Ziggy Ransomware Shuts Down and All Decryption Keys Released for Free

Written by Bill Toulas
Last updated June 23, 2021

The Ziggy ransomware group has decided to end its malicious operations, and today, the administrator of the project has posted an SQL file that contains 922 decryption keys. This covers all victims of the particular ransomware strain, giving three keys for each of them, as Ziggy has a three-level encryption process.

Moreover, the hacker has promised to release the source code of the malware soon, for educational purposes. The shared decryptor may be flagged as malicious by some AV engines, but it appears to be clean.

Credits: @M_Shahpasandi | Twitter

If you want to be sure that you won’t be infected by additional malware, you can wait for a security firm to release a safe decryptor. These are always free, so you just need to be patient for a couple of more days. We can confirm that Michael Gillespie is working on developing a safe decryptor, so we will see something on Emsisoft’s site soon.

Source: BleepingComputer

BleepingComputer has communicated with the Ziggy ransomware operators, trying to figure out why they are giving up now. As a representative explained, they only started this malicious operation as a way to escape poverty in the third-world country they live in.

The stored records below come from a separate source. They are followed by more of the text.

(** * Equation solver (src/main.py): a shallow embedding and its properties

    The program is a Kivy form (two check boxes, a text input, a result
    label) whose [solve] method drives SymPy: it strips the text, splits it at
    the first [=], parses both sides, checks the degree against the selected
    equation type, solves, and formats the roots.

    Conventions of the embedding:
    - a Python [str] is a Rocq [string] holding its UTF-8 encoding, so the
      Cyrillic messages are written as in the source;
    - the widget fields read or written by the methods form the record
      [EquationSolver]; methods are computations in a state-and-exception
      monad over that record;
    - SymPy is not part of the repository: its entry points are the fields of
      the class [SymPy], and every statement about the methods is proved for
      an arbitrary instance; where a statement is about the value of a root,
      what SymPy's arithmetic is relied on for is spelled out as the contract
      [lawful], which the computing instance [Mini] is proved to keep;
    - an exception carries the name of its class: [solve] catches instances
      of [Exception] only, [format_solution] everything. *)

From Stdlib Require Import String Ascii List Bool ZArith Lia.
From Stdlib Require Import QArith Qabs Reals Qreals Lra DecimalString.
From ExtLib Require Import Structures.Monad Structures.MonadState
  Structures.MonadExc Structures.MonadTrans
  Data.Monads.StateMonad Data.Monads.EitherMonad.
Import ListNotations.
Import MonadNotation.
Close Scope R_scope.
Close Scope Q_scope.
Local Open Scope monad_scope.
Local Open Scope string_scope.
#[local] Existing Instance Monad_stateT.
(** * ikLogParser: a shallow embedding of [ikLogParser.py]

    The parser reads an Auger iklog file line by line, keeps the lines that
    carry an IkT3 request, splits the request on spaces outside braces
    ([GetT3RequestInfo]), decodes the [key=value] tokens into a dictionary
    ([OrganizeT3Info]), and writes the timing data of one local station
    ([GetLetyInfo], [ParseIkLog]).

    Python values are modelled as follows: a [str] is the list of its
    characters, taken in the Latin-1 range; an exception is a constructor of
    [pyerr] carried by the [Raise] branch of [result]; a [dict] with string
    keys is a [gmap]; an [int] is a [Z]; a [float] is a double in exact
    arithmetic, with correct rounding of decimal literals. *)

From Stdlib Require Import ZArith Ascii String List Lia Bool DecimalString DecimalPos.
From stdpp Require Import gmap strings list fin_maps.
Import ListNotations.

Local Open Scope Z_scope.
Local Open Scope list_scope.

(** ** Python strings *)

Module PyStr.

(** A Python string: the sequence of its characters. *)
Abbreviation str := (list ascii).

(** A literal, written as a Rocq string. *)
Definition py (s : string) : str := list_ascii_of_string s.

Definition chr_eqb (a b : ascii) : bool := Ascii.eqb a b.

(** [str.isspace] on one character: the whitespace that [str.strip]
    removes (tab to carriage return, the four separators 28-31, the space,
    and in the Latin-1 range NEL and the no-break space). *)
Definition is_space (c : ascii) : bool :=
  let n := nat_of_ascii c in
  ((9 <=? n)%nat && (n <=? 13)%nat) || ((28 <=? n)%nat && (n <=? 32)%nat)
  || (n =? 133)%nat || (n =? 160)%nat.

(** [s.lstrip], [s.rstrip] and [s.strip] with the characters to remove
    given by a predicate. *)
Fixpoint lstrip_by (p : ascii -> bool) (s : str) : str :=
  match s with
  | c :: s' => if p c then lstrip_by p s' else s
  | [] => []
  end.

Definition rstrip_by (p : ascii -> bool) (s : str) : str :=
  rev (lstrip_by p (rev s)).

Definition strip_by (p : ascii -> bool) (s : str) : str :=
  rstrip_by p (lstrip_by p s).

(** [s.strip()] *)
Definition strip (s : str) : str := strip_by is_space s.

(** [s.strip(chars)] *)
Definition strip_chars (chars : str) (s : str) : str :=
  strip_by (fun c => existsb (chr_eqb c) chars) s.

Thus, they claim they never stopped feeling bad about their victims and the consequences of their actions. Ethical tribulation is the same reason that allegedly dismantled the FonixCrypter ransomware group, but this may not be the complete story.

The bust of EMOTET and NetWalker actors has sent strong turbulence across the field, as malicious actors realize that no matter where they’re based and how well they think they’re hiding when operating online, the law enforcement authorities could find them.

So, both Ziggy and FonixCrypter may have just given up due to their fear of being caught, not because of feelings of regret. BleepingComputer says the two groups know each other as they are from the same country, so seeing them both out isn't a coincidence.

Whatever the case, the good thing is that all Ziggy victims can now decrypt their files without paying a ransom to the crooks. If you’re going for it right now, make sure to back up your encrypted files and try the decryption on copies, as something going wrong in the process may render them irrecoverable forever.